Photo trouvée sur Pinterest

 

Dans les émissions que j’ai vues, les spécialistes parlent carrément de « drogue », arguant une étude sur les souris avec laquelle ma diététicienne n’est pas d’accord (donc, je ne trancherai pas sur la véracité du propos). Ce qui m’a le plus choqué, c’est évidemment la petite machination de l’industrie agro-alimentaire qui tâche de nous en refourguer le plus possible (je vous laisse vous faire vos propres avis), non pas dans une dynamique sanitaire mais bien financière (évidemment). Quand on voit d’une part OU on en trouve (un exemple, les sauces salades, même allégées), et en QUELLES quantités, là ça commence à faire peur. Bien sûr, c’est comme pour tout : non, un carré de sucre ne va pas vous tuer. Sauf que c’est comme les pesticides, ou les perturbateurs endocriniens qui font débat en cosmétiques : à force d’en coller partout, on s’avale des doses et des cocktails hallucinants. Pensez-y.

 

 Petit déjeuner ? Les céréales, la pâte à tartiner, la brioche, le sucre dans le café, le chocolat en poudre, les yaourts aux fruits, la compote.

 

 Le goûter ? Idem, plus les gâteaux, les boissons sucrées…

 

 Et les repas ? Les sauces salades, les carottes râpées sous-vide, les plats préparés, les crèmes desserts, la charcuterie (ça c’est un débat à elle toute seule, clairement).

 

 Vous voyez où je veux en venir ?

 

 Mais, pourquoi l’arrêter ? 

 

 Si vous tapez « sevrage de sucre« , on trouve moult articles, ou vidéos sur le sujet. Chacun(e) a ses raisons de le faire, souvent des raisons de santé. J’ai proposé à ma diététicienne de tester une période sans sucre pour voir comment j’allais réagir, ce qu’elle a validé. Sans prôner le « sans sucre », elle a constaté des progrès chez ses patients qui l’ont fait, et au vu des « bienfaits » que l’arrêt du sucre engendre, je me suis dit pourquoi pas.
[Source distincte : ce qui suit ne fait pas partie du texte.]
(** strings.Split with a one-byte separator. *)
Fixpoint strings_Split (s : string) (sep : ascii) : list string :=
  match s with
  | EmptyString => [EmptyString]
  | String c s =>
      if Ascii.eqb c sep then EmptyString :: strings_Split s sep
      else match strings_Split s sep with
           | [] => [String c EmptyString]
           | p :: ps => String c p :: ps
           end
  end.

(** strings.Join. *)
Fixpoint strings_Join (l : list string) (sep : string) : string :=
  match l with
  | [] => EmptyString
  | [s] => s
  | s :: l => (s +:+ sep +:+ strings_Join l sep)%string
  end.

Definition strings_HasPrefix (s p : string) : bool := String.prefix p s.

Fixpoint strings_HasSuffix (s suf : string) : bool :=
  String.eqb s suf ||
  match s with
  | EmptyString => false
  | String _ s => strings_HasSuffix s suf
  end.

Fixpoint strings_Contains (s sub : string) : bool :=
  String.prefix sub s ||
  match s with
  | EmptyString => false
  | String _ s => strings_Contains s sub
  end.

(** strings.TrimSuffix(s, "/") for a one-byte suffix. *)
Fixpoint strings_TrimSuffix (s : string) (suf : ascii) : string :=
  match s with
  | EmptyString => EmptyString
  | String c EmptyString => if Ascii.eqb c suf then EmptyString else s
  | String c r => String c (strings_TrimSuffix r suf)
  end.

Definition cr : ascii := "013"%char.
Definition lf : ascii := "010"%char.

(** strings.ReplaceAll(s, "\r\n", "\n"). *)
Fixpoint replace_crlf (s : string) : string :=
  match s with
  | EmptyString => EmptyString
  | String c r =>
      match r with
      | String d r' =>
          if Ascii.eqb c cr && Ascii.eqb d lf then String lf (replace_crlf r')
          else String c (replace_crlf r)
      | EmptyString => String c EmptyString
      end
  end.

Lemma strings_Split_nonempty s sep : strings_Split s sep ≠ [].
Proof. destruct s; simpl; repeat case_match; done. Qed.

Lemma strings_Split_Join s sep :
  strings_Join (strings_Split s sep) (String sep EmptyString) = s.
Proof.
  induction s as [|c s IH]; [done|]. simpl.
  pose proof (strings_Split_nonempty s sep) as Hne.
  destruct (Ascii.eqb_spec c sep) as [->|_];
    destruct (strings_Split s sep) as [|p ps]; try done; simpl in *.
  - by rewrite IH.
  - rewrite <- IH. by destruct ps.
Qed.

(** A part of a split never contains the separator. *)
Definition free_of (sep : ascii) (s : string) : Prop :=
  string_forallb (fun c => negb (Ascii.eqb c sep)) s = true.

Lemma strings_Split_free s sep : Forall (free_of sep) (strings_Split s sep).
Proof.
  induction s as [|c s IH]; simpl; [by repeat constructor|].
  destruct (Ascii.eqb c sep) eqn:E; [by constructor|].
  destruct (strings_Split s sep) as [|p ps].
  - repeat constructor. unfold free_of; simpl. by rewrite E.
  - apply Forall_cons in IH as [??]. constructor; [|done].
    unfold free_of; simpl. by rewrite E.
Qed.

Lemma strings_Split_of_free sep s : free_of sep s → strings_Split s sep = [s].
Proof.
  unfold free_of. induction s as [|c s IH]; simpl; [done|].
  intros [Hc Hs]%andb_true_iff. apply negb_true_iff in Hc. by rewrite Hc, IH.
Qed.

(** Splitting at the end: the parts of [a + sep + b]. *)
Lemma strings_Split_app sep a b :
  free_of sep a →
  strings_Split (a +:+ String sep b) sep = a :: strings_Split b sep.
Proof.
  unfold free_of. induction a as [|c a IH]; simpl.
  - by rewrite Ascii.eqb_refl.
  - intros [Hc Hs]%andb_true_iff. apply negb_true_iff in Hc. by rewrite Hc, IH.
Qed.

Lemma strings_Split_app_any sep a b :
  strings_Split (a +:+ String sep b) sep = strings_Split a sep ++ strings_Split b sep.
Proof.
  induction a as [|c a IH]; simpl; [by rewrite Ascii.eqb_refl|]. rewrite IH.
  destruct (Ascii.eqb c sep); [done|].
  pose proof (strings_Split_nonempty a sep). by destruct (strings_Split a sep).
Qed.

Lemma replace_crlf_cons c d r :
  replace_crlf (String c (String d r)) =
  if Ascii.eqb c cr && Ascii.eqb d lf then String lf (replace_crlf r)
  else String c (replace_crlf (String d r)).
Proof. done. Qed.

(** A newline ends the part of the text [replace_crlf] looks at. *)
Lemma replace_crlf_app_aux n a b : (String.length a ≤ n)%nat →
  ∃ a', replace_crlf (a +:+ String lf b) = (a' +:+ String lf (replace_crlf b))%string ∧
        replace_crlf (a +:+ String lf "") = (a' +:+ String lf "")%string.
Proof.
  revert a. induction n as [|n IH]; intros a Hn.
  { destruct a; simpl in Hn; [|lia]. exists "". by destruct b. }
  destruct a as [|c a]; [exists ""; by destruct b|]. simpl in Hn.
  destruct a as [|d a].
  - simpl. destruct (Ascii.eqb_spec c cr) as [->|Hc]; simpl.
    + by exists "".
    + exists (String c ""). by destruct b.
  - destruct (Ascii.eqb c cr && Ascii.eqb d lf) eqn:E.
    + apply andb_true_iff in E as [Hc Hd].
      destruct (IH a) as (a' & H1 & H2); [simpl in Hn; lia|].
      exists (String lf a'). simpl in *. rewrite Hc, Hd. simpl. by rewrite H1, H2.
    + destruct (IH (String d a)) as (a' & H1 & H2); [simpl in *; lia|].
      exists (String c a').
      change (String c (String d a) +:+ String lf b)%string
        with (String c (String d (a +:+ String lf b))).
      change (String c (String d a) +:+ String lf "")%string
        with (String c (String d (a +:+ String lf ""))).
      rewrite !replace_crlf_cons, E. split; [exact (f_equal (String c) H1)|exact (f_equal (String c) H2)].
Qed.

Lemma strings_Split_Join_free sep l :
  l ≠ [] → Forall (free_of sep) l →
  strings_Split (strings_Join l (String sep EmptyString)) sep = l.
Proof.
  induction l as [|a l IH]; intros Hne Hl; [done|].
  apply Forall_cons in Hl as [Ha Hl].
  destruct l as [|b l]; [by apply strings_Split_of_free|].
  change (strings_Join (a :: b :: l) (String sep EmptyString))
    with (a +:+ String sep (strings_Join (b :: l) (String sep EmptyString))).
  rewrite strings_Split_app by done. by rewrite IH.
Qed.

(** ** strconv *)

Inductive parseResult :=
| ParseOk (n : Z)
| ParseRange (n : Z)    (* ErrRange; [n] is the nearest representable value *)
| ParseSyntax.          (* ErrSyntax; the returned value is 0 *)

(** The digit loop of strconv.ParseUint(s, 10, 64). *)
Fixpoint parse_uint_loop (s : string) (n : Z) : parseResult :=
  match s with
  | EmptyString => ParseOk n
  | String c s =>
      match digit_value c with
      | None => ParseSyntax
      | Some d =>
          if two64 <=? n * 10 + d then ParseRange (two64 - 1)
          else parse_uint_loop s (n * 10 + d)
      end
  end.

Definition strconv_ParseUint (s : string) : parseResult :=
  if String.eqb s "" then ParseSyntax else parse_uint_loop s 0.

(** strconv.ParseInt(s, 10, 64). *)
Definition strconv_ParseInt (s : string) : parseResult :=
  let '(neg, digits) :=
    match s with
    | String "+" r => (false, r)
    | String "-" r => (true, r)
    | _ => (false, s)
    end in
  match strconv_ParseUint digits with
  | ParseSyntax => ParseSyntax
  | ParseOk un | ParseRange un =>
      if negb neg && (two63 <=? un) then ParseRange (two63 - 1)
      else if neg && (two63 <? un) then ParseRange (- two63)
      else ParseOk (if neg then - un else un)
  end.

(** The value half of [n, _ := strconv.ParseInt(s, 10, 64)]. *)
Definition parse_value (r : parseResult) : Z :=
  match r with ParseOk n | ParseRange n => n | ParseSyntax => 0 end.

(** strconv.Atoi: None on an error. *)
Definition strconv_Atoi (s : string) : option Z :=
  match strconv_ParseInt s with ParseOk n => Some n | _ => None end.

Definition strconv_FormatBool (b : bool) : string := if b then "true" else "false".

Lemma parse_uint_loop_range s n :
  in_u64 n → in_u64 (parse_value (parse_uint_loop s n)).
Proof.
  revert n; induction s as [|c s IH]; intros n Hn; simpl; [done|].
  unfold digit_value. destruct (_ && _) eqn:E; [|by split].
  apply andb_true_iff in E as [E1%Z.leb_le E2%Z.leb_le].
  destruct (Z.leb_spec two64 (n * 10 + (byte_code c - 48))); simpl; [by split|].
  apply IH. unfold in_u64 in *. lia.
Qed.

Lemma strconv_ParseInt_range s : in_i64 (parse_value (strconv_ParseInt s)).
Proof.
  unfold strconv_ParseInt. set (nd := match s with EmptyString => _ | _ => _ end).
  destruct nd as [neg digits]. unfold strconv_ParseUint.
  destruct (String.eqb digits ""); [by split|].
  pose proof (parse_uint_loop_range digits 0 ltac:(by split)) as Hr.
  destruct (parse_uint_loop digits 0) as [un|un|]; [| |by split];
    unfold in_u64, in_i64, two63, two64 in *; simpl in Hr; simpl;
    destruct neg; simpl; repeat case_match; simpl; lia.
Qed.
Notez que je n’ai pas de problèmes de diabète, et que je n’ai pas un surpoids inquiétant. Simplement, j’ai du mal à perdre du poids dans ma démarche, et, spoiler alert, la graisse abdominale vient en partie… du sucre. Parce que – encore une fois – si j’ai bien compris, quand on fait un effort, le corps tape dans le sucre. Mais si le sucre n’est pas « grillé », « consommé » de cette façon par l’effort physique, il se transforme gentiment en graisse qui vient se greffer sur la zone abdominale. Pour celles ou ceux qui se diraient « ah ouais, moche », moche oui, mais dangereux surtout, car c’est dans cette zone que se cache la mauvaise graisse, et c’est dans cette zone qu’elle est le plus tenace. De fait, vous l’aurez sûrement déjà déduit, si le corps n’a pas de sucre à consommer, il tape dans les graisses pour y trouver de l’énergie.

 

 Bon, là j’aurais bien lâché un « ta-da », mais restons sérieux.

 


 


Photo trouvée sur Pinterest

 

 Comment ça se passe ?

 

 Concrètement, on supprime de son alimentation tout le sucre raffiné. Si beaucoup d’aliments comportant du sucre sont facilement identifiables (sucreries, chocolat, pâtisseries, viennoiseries, sodas, confitures…), d’autres le sont moins, et il va donc falloir lire les étiquettes, ou, à défaut, se passer le plus possible des produits transformés « tout faits ». En règle général, le « sucre » est marqué dans la liste des ingrédients en tant que tel, mais parfois il est présent sous d’autres termes (saccharose, glucose, sirop de glucose-fructose…). En général, c’est là qu’on se rend compte de sa présence, jusque là ignorée. En général, le sucre est présent en tant qu’exhausteur de goût (comme le sel), ou bien en tant que « cache-misère« , comme c’est le cas dans le pain de mie, où on le bourre de sucre pour planquer le goût chimique, sans quoi personne n’en mangerait. Ça, c’est dit.

 

 Un petit exercice ? Prenez n’importe quel emballage, je vous invite à lire les valeurs énergétiques. Vous voyez, l’indication « glucides, dont sucres« , pour 100g ? Ben notez bien le chiffre du « sucres » : c’est votre pourcentage dans le produit. A titre indicatif, dans un sachet de Belvita petit déjeuner, on peut lire 28g, donc, 28% de sucre. Et dans une tablette de super Milka deluxe avec le caramel et les cacahuètes ? 45g, donc 45% de sucres. Bim. Et alors si vous avez chez vous des céréales pour enfants ou du Nesquik, lâchez-vous, ça vaut le détour… Je pense que même si les étiquettes restent une science très (très) obscure, cela vous donne une bonne indication…

 

 Alors au début, ça peut faire peur, mais sachant qu’on a toujours les mêmes produits, il « suffit » de les remplacer par d’autres qui n’ont pas de sucre ajouté. Je pense qu’en première approche, il est intéressant de dresser la liste (ohwi, une liste), de ce qu’on mange sur une journée, pour observer nos habitudes alimentaires, et pouvoir constater combien on ingère de sucre. Puis, on essaie de supprimer un produit, ou une habitude, puis deux, puis trois, ou bien de réduire sa dose de sucre dans son café/thé, son nombre de verres de soda/jour…

 

 Les clefs ? Tabler sur les sucres naturels, chopper des épices, et avoir de bons produits. Évidemment  c’est mieux de cuisiner soi-même (autant qu’on peut).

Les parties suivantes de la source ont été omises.